Lemma constraints_delete_elections (d : db) (auth_uid : option uuid)
    (where_ : Election.t -> bool) :
  constraints_ok d = true ->
  constraints_ok (exec_delete_elections d auth_uid where_) = true.
Proof.
  intros Hd. open_constraints Hd. unfold exec_delete_elections.
  close_constraints;
    unfold delete_rows, deleted_rows, cascade_candidates_to_votes,
      cascade_elections_to_votes, cascade_elections_to_candidates.
  - apply (@distinctb_map_filter _ uuid_eqb uuid_eqb_eq). assumption.
  - apply (@distinctb_map_filter _ uuid_eqb uuid_eqb_eq). assumption.
  - do 2 apply (@distinctb_map_filter _ uuid_eqb uuid_eqb_eq). assumption.
  - unfold election_voter_keys.
    do 2 apply (@distinctb_flat_map_filter _ pair_eqb pair_eqb_eq). assumption.
  - apply forallb_filter_sub. assumption.
  - apply forallb_forall. intros c Hc. apply filter_In in Hc.
    destruct Hc as [Hc Hkept]. apply negb_true_iff in Hkept.
    match goal with
    | K : forallb _ (candidates d) = true |- _ =>
        rewrite forallb_forall in K; specialize (K c Hc)
    end.
    apply mem_kept; assumption.
  - apply forallb_forall. intros v Hv. apply filter_In in Hv.
    destruct Hv as [Hv Hkept_c]. apply filter_In in Hv.
    destruct Hv as [Hv Hkept_e]. apply negb_true_iff in Hkept_c, Hkept_e.
    match goal with
    | K : forallb _ (votes d) = true |- _ =>
        rewrite forallb_forall in K; specialize (K v Hv);
        apply andb_true_iff in K; destruct K as [K Hu];
        apply andb_true_iff in K; destruct K as [He Hc]
    end.
    rewrite (mem_kept _ _ _ _ He Hkept_e), Hu, (mem_kept _ _ _ _ Hc Hkept_c).
    reflexivity.
Qed.

Lemma student_id_keys_snoc (l : list Profile.t) (p : Profile.t) (s : string) :
  Profile.student_id p = Some s -> student_id_keys (l ++ [p]) = student_id_keys l ++ [s].
Proof.
  intros H. unfold student_id_keys. rewrite flat_map_app. simpl. rewrite H. reflexivity.
Qed.

Lemma constraints_signup (d d' : db) (new_id : uuid) (full_name student_id : option string)
    (role_id : uuid) (t : timestamptz) :
  run (auth_signup new_id full_name student_id role_id t) d = Ok d' ->
  constraints_ok d = true -> constraints_ok d' = true.
Proof.
  simpl. unfold handle_new_user. intros H Hd. passed.
  apply negb_true_iff in Check, Check0, Check1.
  apply constraints_insert_user_role_row in H; [exact H|].
  cbn [users profiles] in *.
  open_constraints Hd. close_constraints.
  - apply (@distinctb_snoc _ uuid_eqb uuid_eqb_eq); assumption.
  - rewrite map_app. apply (@distinctb_snoc _ uuid_eqb uuid_eqb_eq); assumption.
  - rewrite (student_id_keys_snoc _ _ (s := coalesce student_id "")) by reflexivity.
    apply (@distinctb_snoc _ String.eqb String.eqb_eq); assumption.
  - apply forallb_snoc.
    + eapply forallb_impl; [|eassumption]. intros p _. apply mem_snoc.
    + simpl. apply mem_In. apply in_app_iff. simpl. auto.
  - eapply forallb_impl; [|eassumption]. intros r _. apply mem_snoc.
  - eapply forallb_impl; [|eassumption]. intros e _. apply mem_opt_snoc.
  - eapply forallb_impl; [|eassumption]. intros v _ Hv.
    apply andb_true_iff in Hv. destruct Hv as [Hv Hu].
    rewrite Hv, (mem_opt_snoc _ new_id _ Hu). reflexivity.
  - eapply forallb_impl; [|eassumption]. intros a _. apply mem_opt_snoc.
Qed.

(** Every action keeps the constraints. *)
Lemma constraints_step (d : db) (a : action) :
  constraints_ok d = true -> constraints_ok (step d a) = true.
Proof.
  intros Hd. unfold step.
  destruct (run a d) as [d'|e] eqn:E; [|exact Hd].
  destruct a as [auth_uid rq|new_id full_name student_id role_id t|r].
  - destruct rq;
      try (eapply constraints_update; [|exact E|exact Hd]; exact I);
      simpl in E.
    + rewrite exec_insert_profile_denied in E. discriminate.
    + rewrite delete_profiles_keeps in E. inversion E; subst. exact Hd.
    + unfold exec_insert_user_role in E. passed.
      eapply constraints_insert_user_role_row; eauto.
    + inversion E; subst. apply constraints_delete_user_roles. exact Hd.
    + eapply constraints_insert_election; eauto.
    + inversion E; subst. apply constraints_delete_elections. exact Hd.
    + eapply constraints_insert_candidates; eauto.
    + inversion E; subst. apply constraints_delete_candidates. exact Hd.
    + eapply constraints_insert_vote; eauto.
    + rewrite delete_rows_nil, with_votes_same in E. inversion E; subst. exact Hd.
    + eapply constraints_insert_audit_log; eauto.
    + pose proof (update_audit_logs_keeps d auth_uid where_ set) as K.
      rewrite E in K. subst. exact Hd.
    + rewrite delete_audit_logs_keeps in E. inversion E; subst. exact Hd.
  - eapply constraints_signup; eauto.
  - eapply constraints_insert_user_role_row; eauto.
Qed.
(** C2, amended. With a truthy name, description and category, a creation
    is rejected as incomplete exactly when its price is absent or falsy
    (zero, NaN, an empty text, null, false); any other price, a negative
    number or a text that is no number included, passes the check, and the
    answer is then 201 or, after a fault, 500. *)
Theorem create_price_check (b : gmap string jsval) (w : world) :
  (∀ k, k ∈ ["name"; "description"; "category"] →
        ∃ v, b !! k = Some v ∧ truthy v = true) →
  (status (router_post b w).1 = 400 ↔ Js.lnot (b !! "price") = true)
  ∧ (Js.lnot (b !! "price") = false →
     status (router_post b w).1 = 201 ∨ status (router_post b w).1 = 500).
Proof.
  intros T.
  assert (G : guard b = Js.lnot (b !! "price")).
  { assert (N : ∀ k, k ∈ ["name"; "description"; "category"] →
                     Js.lnot (b !! k) = false).
    { intros k Hk. apply not_false_iff. auto. }
    rewrite (N "name"), (N "description"), (N "category") by set_solver.
    simpl. by rewrite !orb_false_r. }
  assert (S : Js.lnot (b !! "price") = false →
              status (router_post b w).1 = 201 ∨ status (router_post b w).1 = 500).
  { intros P. unfold Backend.router_post, try_catch, bind. rewrite G, P.
    destruct (head_true_dec w) as [H|H].
    - rewrite (pool_query_fault _ _ H). by right.
    - rewrite (pool_query_ok _ _ H). cbn [fst snd].
      match goal with |- context [pool_query ?q ?w'] =>
        destruct (head_true_dec w') as [H'|H'];
        [rewrite (pool_query_fault q w' H') | rewrite (pool_query_ok q w' H')]
      end; [by right | by left]. }
  split; [|exact S]. destruct (Js.lnot (b !! "price")) eqn:P.
  - rewrite router_post_rejects by (rewrite P; exact G). done.
  - split; [|done]. intros E. destruct (S eq_refl) as [E'|E']; congruence.
Qed.
(** The number of entries of [ps] whose title lowers to [t]. *)
Definition title_count (py : builtins) (t : string) (ps : list PaperRecord) : nat :=
  length (List.filter (has_key py t) ps).

(** [c]'s lowered title is the lowered title of no entry of [primary]. *)
Definition is_new (py : builtins) (primary : list PaperRecord) (c : PaperRecord) : bool :=
  match lower_title py c with
  | Ok t => negb (existsb (has_key py t) primary)
  | Raise _ => false
  end.

(** The secondary results that survive the comparison with the primary
    titles. *)
Definition kept_crossref (py : builtins) (primary secondary : list PaperRecord)
    : list PaperRecord :=
  List.filter (is_new py primary) secondary.

(** The merge as the specification words it: a secondary result is
    appended only if its title is not in the set of already-included titles,
    a set that covers the primary results and the secondary results
    appended so far. *)
Fixpoint spec_append_unique (py : builtins) (included : gset string)
    (all_papers secondary : list PaperRecord) : result (list PaperRecord) :=
  match secondary with
  | [] => Ok all_papers
  | paper :: rest =>
      t <-? lower_title py paper ;;
      if bool_decide (t ∈ included) then spec_append_unique py included all_papers rest
      else spec_append_unique py ({[t]} ∪ included) (all_papers ++ [paper])%list rest
  end.

Definition spec_combine_papers (py : builtins) (primary secondary : list PaperRecord)
    (limit : Z) : result (list PaperRecord) :=
  titles <-? rmap (lower_title py) primary ;;
  all_papers <-? spec_append_unique py (list_to_set titles) primary secondary ;;
  Ok (list_slice_to all_papers limit).

(** The deduplication as the specification states it, first half: the
    code appends exactly what the merge above appends. *)
Definition appended_only_if_not_included (py : builtins)
    (primary secondary : list PaperRecord) (limit : Z) : Prop :=
  combine_papers py primary secondary limit = spec_combine_papers py primary secondary limit.

(** Second half: a title returned by both providers has exactly one entry
    in the combined result. *)
Definition one_entry_per_shared_title (py : builtins)
    (primary secondary : list PaperRecord) (limit : Z) : Prop :=
  forall r t,
    combine_papers py primary secondary limit = Ok r ->
    existsb (has_key py t) primary = true ->
    existsb (has_key py t) secondary = true ->
    title_count py t r = 1%nat.

(** 70% rounded down, in exact arithmetic. *)
Definition seventy_percent (limit : Z) : Z := 7 * limit / 10.
(** [bool(v)] *)
Definition truthy (v : value) : bool :=
  match v with
  | PyNone => false
  | PyBool b => b
  | PyInt n => negb (n =? 0)
  | PyFloat (S754_zero _) => false
  | PyFloat _ => true
  | PyStr s => match s with [] => false | _ => true end
  | PyList l => match l with [] => false | _ => true end
  | PyDict d => match d with [] => false | _ => true end
  end.

(** Lookup in the entries of a dict. *)
Fixpoint lookup (k : pystr) (d : list (pystr * value)) : option value :=
  match d with
  | [] => None
  | (k', v) :: d' => if PyStr.eqb k k' then Some v else lookup k d'
  end.

(** [d[k] = v]: replace in place, or append. *)
Fixpoint dict_set (k : pystr) (v : value) (d : list (pystr * value))
  : list (pystr * value) :=
  match d with
  | [] => [(k, v)]
  | (k', v') :: d' =>
      if PyStr.eqb k k' then (k', v) :: d' else (k', v') :: dict_set k v d'
  end.

(** [dict(pairs)] *)
Definition dict_of_pairs (pairs : list (pystr * value)) : list (pystr * value) :=
  fold_left (fun d kv => dict_set (fst kv) (snd kv) d) pairs [].

(** [x.get(k, default)]; only a dict has the attribute. *)
Definition get_default (x : value) (k : string) (default : value)
  : result py_error value :=
  match x with
  | PyDict d => Ok (match lookup (py k) d with Some v => v | None => default end)
  | _ => Raise AttributeError
  end.

(** [x.get(k)] *)
Definition get (x : value) (k : string) : result py_error value :=
  get_default x k PyNone.

(** [a or b]: [b] is only evaluated (and can only raise) when [a] is falsy. *)
Definition or_ (a b : result py_error value) : result py_error value :=
  x <- a ;; if truthy x then Ok x else b.
Notation "a 'OR' b" := (or_ a b) (at level 85, right associativity) : py_scope.

(** [isinstance(v, list)] *)
Definition is_list (v : value) : bool :=
  match v with PyList _ => true | _ => false end.

(** [x[0]] *)
Definition item0 (x : value) : result py_error value :=
  match x with
  | PyList (v :: _) => Ok v
  | PyList [] => Raise IndexError
  | PyStr (c :: _) => Ok (PyStr [c])
  | PyStr [] => Raise IndexError
  | PyDict _ => Raise KeyError        (* the keys of a decoded dict are strings *)
  | _ => Raise TypeError
  end.

(** [int(f)] for a float: truncation towards zero. *)
Definition trunc_float (f : spec_float) : result py_error Z :=
  match f with
  | S754_zero _ => Ok 0
  | S754_infinity _ => Raise OverflowError
  | S754_nan => Raise ValueError
  | S754_finite s m e =>
      let a := match e with
               | Zneg p => Z.shiftr (Zpos m) (Zpos p)
               | _ => Z.shiftl (Zpos m) e
               end in
      Ok (if s then - a else a)
  end.

(* ================================================================== *)
(** * The outside world *)
(* ================================================================== *)

(** [resp.status_code], [resp.text] *)
Record Response := mkResponse { status_code : Z; text : pystr }.

(** The record fixes what the calls can do: [requests.get] returns a
    response or raises a [RequestException], and the HTML parser returns
    the script texts. An exception of another class out of these two
    calls, which the source would not catch, is outside the model. *)
Record World := mkWorld {
  (** [urlparse(url).netloc]; [None] when [urlparse] raises [ValueError]. *)
  urlparse_netloc : pystr -> option pystr;
  (** [requests.get(url, headers=HEADERS, timeout=10)]: the response, or
      the [str()] of the [RequestException] it raised. *)
  requests_get : pystr -> pystr + Response;
  (** [[s.get_text(strip=True) for s in BeautifulSoup(html, "lxml").find_all("script")]] *)
  soup_script_texts : pystr -> list pystr;
  (** [int(s)] for a [str]; [None] when it raises [ValueError]. *)
  int_of_str : pystr -> option Z;
  (** What a pydantic [str] field makes of a value; [None] when validation
      fails. A [str] is always accepted as it is. *)
  pydantic_str : value -> option pystr;
  pydantic_str_str : forall s, pydantic_str (PyStr s) = Some s
}.

(** [int(v)] *)
Definition py_int (w : World) (v : value) : result py_error Z :=
  match v with
  | PyInt n => Ok n
  | PyBool b => Ok (if b then 1 else 0)
  | PyFloat f => trunc_float f
  | PyStr s => match int_of_str w s with Some n => Ok n | None => Raise ValueError end
  | PyNone | PyList _ | PyDict _ => Raise TypeError
  end.

(** ** The host of a network location *)

(** [s.rpartition(c)[2]]: what follows the last [c], or [s] without one. *)
Fixpoint after_last (c : N) (s : pystr) : pystr :=
  match s with
  | [] => []
  | x :: s' =>
      if existsb (N.eqb c) s' then after_last c s'
      else if N.eqb x c then s' else s
  end.

(** [s.partition(c)[0]]: what precedes the first [c]. *)
Fixpoint before_first (c : N) (s : pystr) : pystr :=
  match s with
  | [] => []
  | x :: s' => if N.eqb x c then [] else x :: before_first c s'
  end.

(** [s.partition(c)[2]]: what follows the first [c], empty without one. *)
Fixpoint after_first (c : N) (s : pystr) : pystr :=
  match s with
  | [] => []
  | x :: s' => if N.eqb x c then s' else after_first c s'
  end.
Lemma X16_annotations_are_found_witness :
  findall cookware_pat "Place other things in the #large bowl{}" =
  [Annotation "#large bowl{}" "large bowl"].
Proof.
  refine (proj1 (X16_annotations_are_found "#" false
                   "Place other things in the " "" _ _)
            "large bowl" "" _ _ _);
    try reflexivity; try discriminate; unfold all_chars; repeat constructor.
Defined.

(** ** A step with one ingredient *)

Lemma starts_with_app p s : starts_with p (p ++ s) = true.
Proof.
  induction p as [|a p IH]; [reflexivity|].
  cbn. now rewrite chr_is_refl, IH.
Qed.

(** A text that holds the name holds a first occurrence of it. *)
Lemma find_sub_occurs name pre rest :
  exists offset,
    find_sub name (pre ++ name ++ rest) = Some offset /\ offset <= length pre.
Proof.
  induction pre as [|c pre (offset & IH & Hle)].
  - exists 0. cbn [app]. split; [|lia].
    destruct (name ++ rest) eqn:E; cbn [find_sub];
      rewrite <- E, starts_with_app; reflexivity.
  - cbn [app find_sub].
    destruct (starts_with name (c :: pre ++ name ++ rest)).
    + exists 0. split; [reflexivity | lia].
    + exists (S offset). rewrite IH. split; [reflexivity | cbn; lia].
Qed.

Lemma match_annotation_other_sigil sigil empty_ok c s :
  c <> sigil -> match_annotation sigil empty_ok (c :: s) = None.
Proof.
  intros Hc. unfold match_annotation.
  destruct (chr_is c sigil) eqn:E; [|reflexivity].
  now apply chr_is_true in E.
Qed.

(** A pattern finds nothing in text without its sigil. *)
Lemma findall_without_sigil sigil empty_ok pre s :
  all_chars (not_chr sigil) pre ->
  findall (match_annotation sigil empty_ok) (pre ++ s) =
  findall (match_annotation sigil empty_ok) s.
Proof.
  intros Hp. induction Hp as [|c pre Hc _ IH]; [reflexivity|].
  cbn [app]. rewrite findall_keep; [exact IH|].
  apply match_annotation_other_sigil. now apply not_chr_true.
Qed.

Lemma plain_not_sigil sigil s :
  is_sigil sigil = true -> all_chars plain s -> all_chars (not_chr sigil) s.
Proof.
  intros Hs. apply all_chars_weaken. intros c Hc. apply not_chr_true.
  intros ->. unfold plain, no_name_sigil, not_chr in Hc. unfold is_sigil in Hs.
  destruct (chr_is sigil "~"), (chr_is sigil "@"), (chr_is sigil "#");
    discriminate.
Qed.

Section OneIngredient.
Context {F : PyFloat}.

+ + +

• What is required
Write out exactly the lines that fall from the line with "urlparse_netloc : pystr -> option pystr;" to the line with "(** [int(s)] for" in the records above, keeping both ends.

• Result below
  urlparse_netloc : pystr -> option pystr;
  (** [requests.get(url, headers=HEADERS, timeout=10)]: the response, or
      the [str()] of the [RequestException] it raised. *)
  requests_get : pystr -> pystr + Response;
  (** [[s.get_text(strip=True) for s in BeautifulSoup(html, "lxml").find_all("script")]] *)
  soup_script_texts : pystr -> list pystr;
  (** [int(s)] for a [str]; [None] when it raises [ValueError]. *)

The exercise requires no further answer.